I'm only about one-third of the way through the book, but what I've read has been fascinating and enlightening. I didn't realize how much the baby boom generation (and therefore those generations that followed) took for granted aspects of American society and government that didn't exist before Dwight D. Eisenhower's presidency. Inaugurated in his two terms in office were things like the National Prayer Breakfast in Washington, the insertion of the words "under God" in the Pledge of Allegiance, a pronounced mingling of politics and religion, and the adoption of the motto "In God We Trust," which of course is on all our money.

Grandpa during the Depression
As I read about the first true mingling of politics, government and religion in the late 40's and early 50's, I couldn't help but think that my Grandfather Broom - who didn't like Roosevelt and was a life-long Republican and Methodist churchgoer - and his ilk would have told their respective preachers and ministers to keep their damned nose out of politics.

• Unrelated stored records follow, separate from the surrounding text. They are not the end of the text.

Lemma published (refs : list aigMCPRouteBackendRef) : refs ∈ [refs1; refs2] → publishable elements (cfg refs).
Proof.
  intros H. apply (controller_publishes elements (λ _, reflexivity _) [spec_of refs] _ true).
  - repeat constructor.
    all: apply list_elem_of_In in H as [<-|[<-|[]]]; cbn; try reflexivity; apply (bool_decide_unpack _); vm_compute; exact I.
  - apply list_elem_of_In in H as [<-|[<-|[]]]; reflexivity.
Qed.

Definition loaded : mcpProxyConfigRoute := default McpRouting.Sample.route (cf_routes conf !! "/tools").

Lemma loaded_route r : cf_routes conf !! ss_route session = Some r → r = loaded.
Proof. unfold loaded. intros Hr. change (cf_routes conf !! "/tools" = Some r) in Hr. by rewrite Hr. Qed.

Lemma sample_tools : of_route conf session tools.
Proof. intros r ->%loaded_route. apply (bool_decide_unpack _). vm_compute. exact I. Qed.

Lemma sample_prompts : of_route conf session prompts.
Proof. intros r ->%loaded_route. apply (bool_decide_unpack _). vm_compute. exact I. Qed.

(** Two reloads, forth and back. *)
Lemma unnotified_same_lists_witness :
  ∃ conf', px_config (loads elements proxy [cfg refs2; cfg refs1]) = Some conf' ∧
    mergeToolsList (with_routes ctx (cf_routes conf)) session tools = mergeToolsList (with_routes ctx (cf_routes conf')) session tools.
Proof.
  destruct (unnotified_same_lists elements (λ _, reflexivity _) proxy conf [cfg refs2; cfg refs1] ctx session tools prompts)
    as (conf' & H1 & H2 & _).
  - split; [reflexivity|]. split; [exists (cfg refs1); vm_compute; reflexivity|].
    apply (published refs1); [vm_compute; repeat constructor|vm_compute; reflexivity].
  - repeat constructor; apply published; vm_compute; repeat constructor.
  - vm_compute. reflexivity.
  - exact sample_tools.
  - exact sample_prompts.
  - exists conf'. auto.
Defined.
End Sample.
(** Another subject, or none, is refused with 401 before any handler runs. *)
Lemma other_subject_unauthorized m shown typeName r msg :
  sessionFromID corruptInput m (Header_Get (hr_Header r) sessionIDHeader) (Header_Get (hr_Header r) lastEventIDHeader)
    (extractRoute (hr_Header r)) (extractSubject (hr_Header r)) = Fail errSessionSubjectMismatch →
  Header_Get (hr_Header r) sessionIDHeader ≠ "" →
  pr_action (serveLegacyPOST corruptInput parseIntErr hexErr base64Err m shown typeName r msg) =
    Reply 401 ("invalid session ID: " +:+ err_msg errSessionSubjectMismatch).
Proof. intros Hs Hne. unfold serveLegacyPOST. rewrite bool_decide_false by done. by rewrite Hs. Qed.

(** A route header that is missing is answered with an error and recorded as a success. *)
Lemma missing_route_recorded_as_success m p headers :
  cp_decodes p = true → extractRoute headers = "" →
  let r := initialize m p headers in
  pr_action r = Reply 500 "missing route header" ∧
  recordPOSTCompletion {| pc_errType := pr_errType r; pc_err := EPlain <$> pr_err r;
                          pc_perBackendMetricsRecorded := pr_perBackend r |} = [RecordRequestDuration; RecordMethodCount].
Proof. intros Hp Hr. unfold initialize. by rewrite Hp, Hr. Qed.
End Mediation.

(** ** What a backend is told *)

Section Forwarding.
Context `{L : !AuthzLib} `{CE : !AuthzCel} `{RX : !Regexps} (ValidHeaderFieldValue : string → bool).

(** The headers the proxy itself sets. *)
Definition proxyHeaders : list string :=
  [MCPBackendHeader; MCPRouteHeader; MCPMetadataHeaderRequestID; MCPMetadataHeaderMethod; MCPMetadataHeaderToolName;
   MCPMetadataHeaderResourceURI; OriginalPathHeader; EnvoyOriginalPathHeader; sessionIDHeader; lastEventIDHeader;
   "Content-Type"; "Accept"].

(** Only the keys of a list are set. *)
Definition sets_only (keys : list string) (f : http_Header → http_Header) : Prop :=
  ∀ h k, k ∉ CanonicalHeaderKey <$> keys → f h !! k = h !! k.

Lemma Header_Set_only key v keys : key ∈ keys → sets_only keys (Header_Set key v).
Proof.
  intros Hin h k Hk. unfold Header_Set. apply lookup_insert_ne. intros <-. apply Hk. by apply list_elem_of_fmap_2.
Qed.

Lemma sets_only_compose keys f g : sets_only keys f → sets_only keys g → sets_only keys (λ h, f (g h)).
Proof. intros Hf Hg h k Hk. by rewrite Hf, Hg. Qed.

I also couldn't imagine any president before Eisenhower targeting "Christians" as a voting group. The whole concept would have seemed nonsensical.

What these men - these preachers, these presidents of large companies, and a growing number of politicians - did was to create a new "Other," which I would identify as those who did not and do not embrace the concept of a "civil religion" and the mingling of politics, government and Christianity. This Other came to be derisively termed "Secularists" by the preachers and, as the culture wars began to heat up in the 70's it was given new names and descriptions, such as "godless elements who want to drown our nation in immorality."

This new Other was created, then fear was whipped up among the "Rest of America" that this Other must be feared; we must protect ourselves from it. If there is no Other, then there is no object of fear, and if there is no object of fear, there is no way to empower those who seek to create fear.

What these fear-mongers know is that fear and the management and manipulation of it, are what leads to power and riches; for most people - or at least a substantial number of them - will give up something in order to feel special, protected, righteous and safe. These people - people like Ted Cruz - are in effect sellers of indulgences: Give me your money (and your mind) and I will protect you from the Other. I will lead the charge to save America from the Other.

I personally feel that these fear-mongers, these sellers of indulgences, are one of the greatest threats our society and our nation face today, and it's growing worse with each new Sarah Palin, each new Ted Cruz, each new Rush Limbaugh, and a certain news channel that lives and breathes off of fear. This fear divides America. It destroys and is never positive. It tears down rather than build up. 

It is high time that Americans remember and implement the words of President Franklin Roosevelt spoken 83 years ago at a time of great fear in this nation:

"The only thing we have to fear is fear itself."